Torres-Dulce: el papelón de un hombre bueno

Cuando sepamos en qué ha concluido el debate de los fiscales catalanes, Torres-Dulce tendrá que retratarse. Ojalá pose del lado bueno.

Dejemos una cosa clara antes de que me meta en el jardín en el que mucho me temo que voy a acabar metido en algún momento de este artículo: el Gobierno detesta al fiscal general del Estado. Me consta. Y eso es bueno porque los gobiernos, cualquiera que sea su pelaje ideológico, sólo detestan a quienes no se dejan manejar a su antojo. Bien por el fiscal. Cuando le estaban buscando sustituto al dimisionario presidente de Televisión Española, el ministro del Interior comentó en voz alta: "Por favor, busquemos a un amigo.

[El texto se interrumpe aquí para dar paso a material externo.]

(** * Shared GitHub Actions: label reconcilers, status resolver, labeler,
      auto-merge controller and Slack notifier

    A shallow embedding of the JavaScript actions under [.github/actions]:
    - [build-status-labeler.js]  (QA label reconciler; Slack notifier: main
                                  flow, Web API client, message sending,
                                  timestamp comment, reactions, status line)
    - [pr-status-labeler.js]     (PR status label reconciler)
    - [pr-review-checker.js]     (approval check, QA status resolution)
    - [pr-labeler] script        (conventional-commit labeler)
    - [auto-merge-manager.js]    (auto-merge controller)

    A string is the Rocq string of its UTF-8 encoding, arrays are lists,
    [async] functions that talk to GitHub or Slack are computations in a
    small monad over a trace of the requests issued, the other side being
    a function that says how each request completes.  [console.log] output does not influence control
    flow and is only kept where a property speaks about it (the auto-merge
    controller); the optional delays read from the environment
    ([WAIT_TIME], [REACTION_DELAY_MS], [VERIFICATION_DELAY_MS]) change no
    request and are left out. *)

From Stdlib Require Import Ascii.
From stdpp Require Import base list strings gmap pretty.

(** ** JavaScript primitives *)

Module JS.

(** Truthiness of a string value: only the empty string is falsy. *)
Definition truthy (s : string) : bool := negb (String.eqb s "").

(** [Array.prototype.includes] on an array of strings. *)
Definition includes (l : list string) (x : string) : bool :=
  bool_decide (x ∈ l).

(** [String.prototype.includes]: [needle] occurs somewhere in [hay]. *)
Fixpoint str_includes (hay needle : string) : bool :=
  String.prefix needle hay ||
  match hay with
  | EmptyString => false
  | String _ rest => str_includes rest needle
  end.

(** How a call completes: with a value, or by throwing an [Error] whose
    [message] is the carried string. *)
Inductive Completion (A : Type) : Type :=
| Return (a : A)
| Throw (message : string).
Arguments Return {A} a.
Arguments Throw {A} message.

End JS.

(** ** The GitHub REST client, restricted to the label endpoints *)

Module Octokit.
Import JS.

Inductive Call : Type :=
| ListLabelsOnIssue
| RemoveLabel (name : string)
| AddLabels (labels : list string).

(** One issued request and whether it failed (with which message). *)
Record Event : Type := mkEvent { ev_call : Call; ev_error : option string }.

(** The labels currently on the pull request and the requests issued so
    far, oldest first. *)
Record World : Type := mkWorld { pr_labels : list string; trace : list Event }.
(** * villagerdb: helpers/url.js

    A shallow embedding of the asset URL helpers of villagerdb
    ([helpers/url.js]) and the properties of its specification.

    The module is a handful of JavaScript functions that probe the
    filesystem for entity images, hash a file with MD5 and splice the
    first seven hex digits of the digest into a URL, in front of the
    extension.

    What is modelled, and how:
    - JavaScript values by the primitive ones: undefined, null, booleans,
      integer Numbers in the safe range, and strings (a string by the
      bytes of its UTF-8 encoding).  Objects passed as arguments, NaN and
      fractions are outside the model.
    - Node's library by what the module calls: [crypto]'s MD5 (RFC 1321),
      [path.join] on POSIX, [process.cwd()], and [fs.existsSync] and
      [fs.readFileSync] as an oracle that does not change while the module
      runs.  Every call to [fs] is recorded, in order, so that "does not
      touch the filesystem" and "hashes once" are statements about a run.
    - An exception ([readFileSync] on a directory) as an outcome of its
      own, next to a normal return.
    - The disks of the examples as trees of directories and regular
      files, paths resolved name by name as the kernel does; symbolic
      links and permissions are outside the model.
    - The module-level object [staticCache] by the finite map of its own
      properties, read through the prototype chain of a plain object. *)

From Stdlib Require Import ZArith String Ascii List Lia DecimalString.
From stdpp Require Import base option list gmap strings.
Import ListNotations.
(** * deepmerge.py: merging directory trees by modification time and content

    A shallow embedding of [deepmerge.py].  The program walks one or more
    source trees and mirrors them into a destination tree; a file that is
    already present at the destination is reconciled by comparing
    modification times and MD5 digests, with the digests seen per
    destination path remembered in the global dictionary [dest_hashes].

    Modelling choices
    - A path string is represented by the list of its components, so that
      [os.path.sep.join([a, b])] is list concatenation and the string
      [D + '--' + ts_str(t)] is the path whose last component got longer.
    - The file system is a finite map from paths to nodes (regular file
      with its bytes and modification time, or directory).  Times are
      whole seconds since the epoch, where Python has floats; access times
      and directory times are not tracked.
    - The program is written in a state-and-exception monad over the file
      system, the dictionary [dest_hashes] and a trace of the externally
      visible operations (printed lines and file-system mutations).
    - Library calls ([os], [shutil], [hashlib], [datetime]) are modelled
      after their documented behaviour on regular files and directories. *)

From stdpp Require Import gmap strings list fin_maps.
From Stdlib Require Import ZArith Ascii.

#[local] Open Scope Z_scope.

(** ** hashlib.md5 *)

Module MD5.

Definition w32 (x : Z) : Z := x mod 4294967296.

Definition rotl32 (x c : Z) : Z :=
  w32 (Z.lor (Z.shiftl x c) (Z.shiftr x (32 - c))).

Definition not32 (x : Z) : Z := Z.lxor x 4294967295.

Definition K : list Z :=
  [3614090360; 3905402710; 606105819; 3250441966; 4118548399; 1200080426;
   2821735955; 4249261313; 1770035416; 2336552879; 4294925233; 2304563134;
   1804603682; 4254626195; 2792965006; 1236535329; 4129170786; 3225465664;
   643717713; 3921069994; 3593408605; 38016083; 3634488961; 3889429448;
   568446438; 3275163606; 4107603335; 1163531501; 2850285829; 4243563512;
   1735328473; 2368359562; 4294588738; 2272392833; 1839030562; 4259657740;
   2763975236; 1272893353; 4139469664; 3200236656; 681279174; 3936430074;
   3572445317; 76029189; 3654602809; 3873151461; 530742520; 3299628645;
   4096336452; 1126891415; 2878612391; 4237533241; 1700485571; 2399980690;
   4293915773; 2240044497; 1873313359; 4264355552; 2734768916; 1309151649;
   4149444226; 3174756917; 718787259; 3951481745].

Definition shifts : list Z :=
  [7; 12; 17; 22; 7; 12; 17; 22; 7; 12; 17; 22; 7; 12; 17; 22;
   5; 9; 14; 20; 5; 9; 14; 20; 5; 9; 14; 20; 5; 9; 14; 20;
   4; 11; 16; 23; 4; 11; 16; 23; 4; 11; 16; 23; 4; 11; 16; 23;
   6; 10; 15; 21; 6; 10; 15; 21; 6; 10; 15; 21; 6; 10; 15; 21].

Definition bytes_of (s : string) : list Z :=
  (λ a, Z.of_N (N_of_ascii a)) <$> String.list_ascii_of_string s.

(** Little-endian bytes of a number, [n] of them. *)
Fixpoint le_bytes (n : nat) (x : Z) : list Z :=
  match n with
  | O => []
  | S n' => x mod 256 :: le_bytes n' (x / 256)
  end.

Fixpoint le_word (bs : list Z) : Z :=
  match bs with
  | [] => 0
  | b :: bs' => b + 256 * le_word bs'
  end.

Definition pad (msg : list Z) : list Z :=
  let len := Z.of_nat (length msg) in
  let zeros := Z.to_nat ((55 - len) mod 64) in
  msg ++ [128] ++ replicate zeros 0 ++ le_bytes 8 (w32 (8 * len) + 4294967296 * ((8 * len) / 4294967296 mod 4294967296)).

No cometamos el error que hemos cometido con Torres-Dulce". El desahogo público del personaje es repugnante en sí mismo –¿qué regeneración cabe esperar de un Gobierno que cobija esos pensamientos?–, pero aún lo es más en este caso si se tiene en cuenta, palabrita del Niño Jesús, que Jorge Fernández le ofreció a Torres Dulce ser el número dos de su ministerio a las pocas horas de jurar el cargo. ¡Menudo tío el ministro! A Rafael Catalá también se le eriza el vello cuando le nombran al fiscal. Le dieron la cartera de Justicia con el encargo de someter esa jurisdicción ministerial, que Gallardón había pastoreado por libre, al ámbito de influencia de Soraya Sáenz de Santamaría y enseguida constató que la Fiscalía es el único poblado de la Galia que se resiste a hincar la rodilla ante el Imperio. El centurión Catalá está del Asterix togado hasta el birrete. Esa mala relación, que tengo contrastada por más fuentes de las que Ben Bradlee exigía a sus reporteros en plena pelea del Watergate, ha empeorado notablemente desde que entró en escena el 9-N. Ahora, la tensión entre el ministerio y la fiscalía es tan clamorosa como lo fue el silencio del Niágara cuando se helaron las cataratas. Y el problema, sinceramente, es que no entiendo por qué.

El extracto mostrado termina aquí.